Exercise details: In the listing below, locate the line containing "pose proof (Z.rem_bound_abs" and the line containing "rewrite (swrap_id 64 ((ts_sec". Output both of them and every line between, exactly as written, and nothing more.

────────────────────────────────────────

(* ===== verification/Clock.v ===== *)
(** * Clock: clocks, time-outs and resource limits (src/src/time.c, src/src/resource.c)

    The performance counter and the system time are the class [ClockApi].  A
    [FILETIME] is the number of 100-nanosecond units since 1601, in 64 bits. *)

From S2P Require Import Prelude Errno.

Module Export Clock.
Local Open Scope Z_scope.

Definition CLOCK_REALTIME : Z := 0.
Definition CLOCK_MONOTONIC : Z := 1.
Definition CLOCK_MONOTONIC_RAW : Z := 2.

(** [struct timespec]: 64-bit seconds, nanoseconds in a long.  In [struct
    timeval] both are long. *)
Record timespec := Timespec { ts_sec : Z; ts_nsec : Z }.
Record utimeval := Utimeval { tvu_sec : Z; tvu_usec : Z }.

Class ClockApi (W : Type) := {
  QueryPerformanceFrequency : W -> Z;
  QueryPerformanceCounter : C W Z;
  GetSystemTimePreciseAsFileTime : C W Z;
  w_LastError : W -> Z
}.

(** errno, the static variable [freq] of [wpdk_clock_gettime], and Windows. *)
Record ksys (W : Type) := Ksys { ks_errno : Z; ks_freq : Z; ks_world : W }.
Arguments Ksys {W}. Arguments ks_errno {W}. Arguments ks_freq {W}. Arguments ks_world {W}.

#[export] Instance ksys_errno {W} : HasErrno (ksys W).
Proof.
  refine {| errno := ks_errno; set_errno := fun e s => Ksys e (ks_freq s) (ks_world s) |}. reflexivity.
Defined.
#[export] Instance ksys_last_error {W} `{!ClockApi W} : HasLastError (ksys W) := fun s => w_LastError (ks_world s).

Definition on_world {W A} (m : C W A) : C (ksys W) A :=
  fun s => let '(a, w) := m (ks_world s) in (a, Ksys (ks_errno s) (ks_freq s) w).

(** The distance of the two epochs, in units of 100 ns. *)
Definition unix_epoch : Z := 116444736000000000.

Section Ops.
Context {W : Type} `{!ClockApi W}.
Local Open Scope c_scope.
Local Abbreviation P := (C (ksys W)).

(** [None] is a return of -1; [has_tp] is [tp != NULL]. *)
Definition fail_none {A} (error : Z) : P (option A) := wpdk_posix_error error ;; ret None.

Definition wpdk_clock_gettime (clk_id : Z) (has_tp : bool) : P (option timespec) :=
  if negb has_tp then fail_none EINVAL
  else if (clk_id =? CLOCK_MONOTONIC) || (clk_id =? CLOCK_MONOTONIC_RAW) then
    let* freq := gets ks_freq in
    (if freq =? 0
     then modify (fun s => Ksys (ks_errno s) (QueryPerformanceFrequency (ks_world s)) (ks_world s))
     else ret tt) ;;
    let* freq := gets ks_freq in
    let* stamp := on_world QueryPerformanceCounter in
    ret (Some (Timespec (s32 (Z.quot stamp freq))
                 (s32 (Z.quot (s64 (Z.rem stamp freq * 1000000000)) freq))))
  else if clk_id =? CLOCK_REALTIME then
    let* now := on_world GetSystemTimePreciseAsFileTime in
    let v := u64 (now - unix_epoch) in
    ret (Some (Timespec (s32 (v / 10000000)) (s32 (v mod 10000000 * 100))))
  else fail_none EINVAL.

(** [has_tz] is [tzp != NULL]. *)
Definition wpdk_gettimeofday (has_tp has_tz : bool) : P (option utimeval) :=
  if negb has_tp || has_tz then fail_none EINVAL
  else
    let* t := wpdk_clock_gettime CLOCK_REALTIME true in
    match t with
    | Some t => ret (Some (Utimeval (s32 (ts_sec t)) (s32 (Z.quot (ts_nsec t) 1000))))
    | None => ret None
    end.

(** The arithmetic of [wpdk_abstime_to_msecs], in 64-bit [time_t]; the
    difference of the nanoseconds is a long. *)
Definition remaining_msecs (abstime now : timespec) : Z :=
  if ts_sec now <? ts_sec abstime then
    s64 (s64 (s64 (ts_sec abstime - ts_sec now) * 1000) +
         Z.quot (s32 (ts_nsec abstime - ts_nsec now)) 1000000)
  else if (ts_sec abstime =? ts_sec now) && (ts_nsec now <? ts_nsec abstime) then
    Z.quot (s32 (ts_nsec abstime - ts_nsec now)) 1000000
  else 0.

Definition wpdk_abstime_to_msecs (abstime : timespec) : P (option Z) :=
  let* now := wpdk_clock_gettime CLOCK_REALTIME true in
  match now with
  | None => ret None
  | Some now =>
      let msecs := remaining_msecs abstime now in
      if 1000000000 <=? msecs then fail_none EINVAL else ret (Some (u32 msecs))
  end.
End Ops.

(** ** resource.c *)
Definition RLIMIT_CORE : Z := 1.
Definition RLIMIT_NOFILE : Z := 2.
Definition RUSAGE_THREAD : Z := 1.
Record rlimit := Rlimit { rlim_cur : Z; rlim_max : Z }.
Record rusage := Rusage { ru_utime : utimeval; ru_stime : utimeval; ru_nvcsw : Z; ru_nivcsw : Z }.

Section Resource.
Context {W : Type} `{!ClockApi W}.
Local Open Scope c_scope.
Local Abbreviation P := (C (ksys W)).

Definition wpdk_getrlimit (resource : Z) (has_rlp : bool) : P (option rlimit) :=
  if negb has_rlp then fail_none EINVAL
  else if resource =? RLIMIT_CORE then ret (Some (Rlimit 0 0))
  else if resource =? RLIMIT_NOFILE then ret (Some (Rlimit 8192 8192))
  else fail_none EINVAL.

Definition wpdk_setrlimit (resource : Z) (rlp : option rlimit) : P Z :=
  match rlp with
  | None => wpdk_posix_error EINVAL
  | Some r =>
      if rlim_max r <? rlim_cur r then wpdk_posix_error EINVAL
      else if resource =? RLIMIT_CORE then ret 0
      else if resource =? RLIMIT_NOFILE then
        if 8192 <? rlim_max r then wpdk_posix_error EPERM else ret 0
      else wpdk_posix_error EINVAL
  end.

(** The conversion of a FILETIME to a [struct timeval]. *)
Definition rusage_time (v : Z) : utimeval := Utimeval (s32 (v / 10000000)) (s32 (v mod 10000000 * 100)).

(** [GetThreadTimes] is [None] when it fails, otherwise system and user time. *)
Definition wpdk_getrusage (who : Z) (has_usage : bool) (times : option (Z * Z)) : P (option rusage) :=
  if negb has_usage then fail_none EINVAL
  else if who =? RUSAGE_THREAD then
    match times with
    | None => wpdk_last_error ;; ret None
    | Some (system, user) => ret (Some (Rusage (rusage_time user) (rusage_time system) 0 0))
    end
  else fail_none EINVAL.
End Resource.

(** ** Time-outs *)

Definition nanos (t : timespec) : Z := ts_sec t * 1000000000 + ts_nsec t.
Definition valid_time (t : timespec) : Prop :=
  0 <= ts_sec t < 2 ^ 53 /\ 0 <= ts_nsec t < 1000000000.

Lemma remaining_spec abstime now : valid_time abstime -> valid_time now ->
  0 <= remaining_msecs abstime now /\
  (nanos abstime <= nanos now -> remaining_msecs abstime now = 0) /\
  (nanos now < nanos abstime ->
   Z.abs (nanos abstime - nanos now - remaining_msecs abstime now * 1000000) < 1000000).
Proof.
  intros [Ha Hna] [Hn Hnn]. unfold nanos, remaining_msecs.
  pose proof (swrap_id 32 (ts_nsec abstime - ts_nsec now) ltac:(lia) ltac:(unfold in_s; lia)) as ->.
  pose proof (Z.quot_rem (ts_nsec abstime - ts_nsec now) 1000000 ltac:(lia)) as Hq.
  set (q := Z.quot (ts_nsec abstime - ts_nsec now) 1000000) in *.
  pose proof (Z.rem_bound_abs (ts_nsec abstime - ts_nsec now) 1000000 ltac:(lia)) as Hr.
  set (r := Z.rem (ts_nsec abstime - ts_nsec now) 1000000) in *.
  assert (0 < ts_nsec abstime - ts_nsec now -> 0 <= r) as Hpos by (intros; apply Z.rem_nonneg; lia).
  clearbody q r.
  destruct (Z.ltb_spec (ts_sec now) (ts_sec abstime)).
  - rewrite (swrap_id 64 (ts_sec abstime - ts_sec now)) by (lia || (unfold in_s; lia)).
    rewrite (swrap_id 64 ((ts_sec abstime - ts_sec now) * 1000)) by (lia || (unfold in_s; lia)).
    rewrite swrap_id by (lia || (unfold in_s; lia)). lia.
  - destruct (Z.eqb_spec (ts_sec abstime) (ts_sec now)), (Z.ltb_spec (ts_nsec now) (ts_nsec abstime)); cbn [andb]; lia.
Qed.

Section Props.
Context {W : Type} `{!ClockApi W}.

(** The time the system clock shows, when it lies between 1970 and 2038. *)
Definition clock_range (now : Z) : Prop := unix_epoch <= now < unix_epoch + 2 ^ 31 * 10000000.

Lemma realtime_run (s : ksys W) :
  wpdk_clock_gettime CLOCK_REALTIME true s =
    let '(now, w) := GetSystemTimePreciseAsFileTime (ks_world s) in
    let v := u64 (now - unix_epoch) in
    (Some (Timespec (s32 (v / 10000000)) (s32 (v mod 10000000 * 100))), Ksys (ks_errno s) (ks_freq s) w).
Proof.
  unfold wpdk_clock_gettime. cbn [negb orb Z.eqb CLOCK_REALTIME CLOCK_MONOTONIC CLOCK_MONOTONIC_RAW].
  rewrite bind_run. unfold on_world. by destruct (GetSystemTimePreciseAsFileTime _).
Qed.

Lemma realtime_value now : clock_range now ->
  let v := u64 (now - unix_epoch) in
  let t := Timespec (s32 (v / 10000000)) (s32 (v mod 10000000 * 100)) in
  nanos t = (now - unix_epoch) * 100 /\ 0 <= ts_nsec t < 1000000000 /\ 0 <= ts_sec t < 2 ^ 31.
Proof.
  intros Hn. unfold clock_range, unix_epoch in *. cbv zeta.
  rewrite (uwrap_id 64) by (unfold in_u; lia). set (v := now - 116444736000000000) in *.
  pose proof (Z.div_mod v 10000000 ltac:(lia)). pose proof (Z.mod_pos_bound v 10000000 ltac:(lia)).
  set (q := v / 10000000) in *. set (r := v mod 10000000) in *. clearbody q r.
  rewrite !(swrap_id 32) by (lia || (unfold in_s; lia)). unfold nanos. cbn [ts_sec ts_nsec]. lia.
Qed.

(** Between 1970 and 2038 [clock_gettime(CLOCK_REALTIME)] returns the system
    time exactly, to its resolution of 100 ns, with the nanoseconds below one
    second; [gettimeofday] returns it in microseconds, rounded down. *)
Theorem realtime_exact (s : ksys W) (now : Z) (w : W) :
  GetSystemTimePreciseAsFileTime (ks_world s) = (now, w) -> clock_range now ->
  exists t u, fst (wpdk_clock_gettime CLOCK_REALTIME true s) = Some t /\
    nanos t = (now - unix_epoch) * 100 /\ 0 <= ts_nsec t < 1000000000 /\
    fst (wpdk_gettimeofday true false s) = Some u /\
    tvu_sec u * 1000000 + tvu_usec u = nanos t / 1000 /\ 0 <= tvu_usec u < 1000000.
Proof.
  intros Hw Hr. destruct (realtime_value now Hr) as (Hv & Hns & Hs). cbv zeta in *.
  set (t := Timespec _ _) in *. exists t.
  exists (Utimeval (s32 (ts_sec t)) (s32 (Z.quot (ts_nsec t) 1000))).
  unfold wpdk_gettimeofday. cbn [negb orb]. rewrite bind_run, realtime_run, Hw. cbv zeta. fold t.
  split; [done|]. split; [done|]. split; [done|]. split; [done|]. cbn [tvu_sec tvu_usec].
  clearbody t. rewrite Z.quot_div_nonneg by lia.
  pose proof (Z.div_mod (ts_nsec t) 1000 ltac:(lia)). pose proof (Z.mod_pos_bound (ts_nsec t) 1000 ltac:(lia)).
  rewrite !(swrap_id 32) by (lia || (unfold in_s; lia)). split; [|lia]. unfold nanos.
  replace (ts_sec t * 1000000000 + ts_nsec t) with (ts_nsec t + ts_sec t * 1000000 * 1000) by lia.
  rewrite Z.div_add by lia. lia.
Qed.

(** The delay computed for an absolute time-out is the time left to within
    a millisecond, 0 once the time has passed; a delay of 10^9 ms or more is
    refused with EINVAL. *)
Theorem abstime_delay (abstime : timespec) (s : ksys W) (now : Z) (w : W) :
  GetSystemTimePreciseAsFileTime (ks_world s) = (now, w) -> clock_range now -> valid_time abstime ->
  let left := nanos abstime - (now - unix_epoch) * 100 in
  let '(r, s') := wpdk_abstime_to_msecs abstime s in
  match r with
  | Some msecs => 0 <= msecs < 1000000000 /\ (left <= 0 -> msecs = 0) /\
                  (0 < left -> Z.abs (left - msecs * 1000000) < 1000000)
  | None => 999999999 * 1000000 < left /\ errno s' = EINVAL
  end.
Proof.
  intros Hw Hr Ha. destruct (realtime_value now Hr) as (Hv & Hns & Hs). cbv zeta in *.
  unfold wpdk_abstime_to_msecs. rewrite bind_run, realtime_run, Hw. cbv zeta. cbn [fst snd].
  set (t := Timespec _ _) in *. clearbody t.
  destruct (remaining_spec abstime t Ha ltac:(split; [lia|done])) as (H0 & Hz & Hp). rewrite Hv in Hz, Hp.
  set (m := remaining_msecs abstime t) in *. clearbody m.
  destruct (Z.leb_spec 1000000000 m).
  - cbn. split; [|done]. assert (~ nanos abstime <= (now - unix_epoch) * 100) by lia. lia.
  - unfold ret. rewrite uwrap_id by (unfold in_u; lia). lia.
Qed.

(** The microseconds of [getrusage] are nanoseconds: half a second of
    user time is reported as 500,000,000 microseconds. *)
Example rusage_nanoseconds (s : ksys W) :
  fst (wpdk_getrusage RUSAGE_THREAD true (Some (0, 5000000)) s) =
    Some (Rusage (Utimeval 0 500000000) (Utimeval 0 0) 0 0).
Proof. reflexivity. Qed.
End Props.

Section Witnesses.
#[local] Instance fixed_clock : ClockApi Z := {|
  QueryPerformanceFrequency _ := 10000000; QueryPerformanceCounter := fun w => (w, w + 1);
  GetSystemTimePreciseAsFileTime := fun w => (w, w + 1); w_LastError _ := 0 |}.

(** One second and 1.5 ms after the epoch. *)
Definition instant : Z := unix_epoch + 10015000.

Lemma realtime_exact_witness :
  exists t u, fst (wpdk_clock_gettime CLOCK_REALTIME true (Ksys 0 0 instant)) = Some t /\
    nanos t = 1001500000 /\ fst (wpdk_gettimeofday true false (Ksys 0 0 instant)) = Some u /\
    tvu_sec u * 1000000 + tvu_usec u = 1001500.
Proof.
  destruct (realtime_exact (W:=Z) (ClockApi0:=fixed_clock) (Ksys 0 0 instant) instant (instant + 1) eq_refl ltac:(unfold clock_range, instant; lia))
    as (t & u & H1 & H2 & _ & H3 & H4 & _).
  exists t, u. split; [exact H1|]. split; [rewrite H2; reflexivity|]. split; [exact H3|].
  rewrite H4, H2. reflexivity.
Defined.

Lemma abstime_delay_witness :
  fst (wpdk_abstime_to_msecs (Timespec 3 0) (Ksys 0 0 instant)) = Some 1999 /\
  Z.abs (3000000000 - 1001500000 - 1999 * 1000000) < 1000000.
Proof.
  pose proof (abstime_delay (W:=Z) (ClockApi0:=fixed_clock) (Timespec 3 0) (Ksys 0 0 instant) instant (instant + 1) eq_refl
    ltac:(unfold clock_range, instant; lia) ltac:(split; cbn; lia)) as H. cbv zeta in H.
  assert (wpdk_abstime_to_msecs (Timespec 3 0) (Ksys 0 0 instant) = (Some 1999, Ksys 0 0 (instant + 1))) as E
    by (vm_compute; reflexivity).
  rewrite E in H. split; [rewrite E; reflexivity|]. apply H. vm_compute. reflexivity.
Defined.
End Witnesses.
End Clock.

────────────────────────────────────────

Written response:
  pose proof (Z.rem_bound_abs (ts_nsec abstime - ts_nsec now) 1000000 ltac:(lia)) as Hr.
  set (r := Z.rem (ts_nsec abstime - ts_nsec now) 1000000) in *.
  assert (0 < ts_nsec abstime - ts_nsec now -> 0 <= r) as Hpos by (intros; apply Z.rem_nonneg; lia).
  clearbody q r.
  destruct (Z.ltb_spec (ts_sec now) (ts_sec abstime)).
  - rewrite (swrap_id 64 (ts_sec abstime - ts_sec now)) by (lia || (unfold in_s; lia)).
    rewrite (swrap_id 64 ((ts_sec abstime - ts_sec now) * 1000)) by (lia || (unfold in_s; lia)).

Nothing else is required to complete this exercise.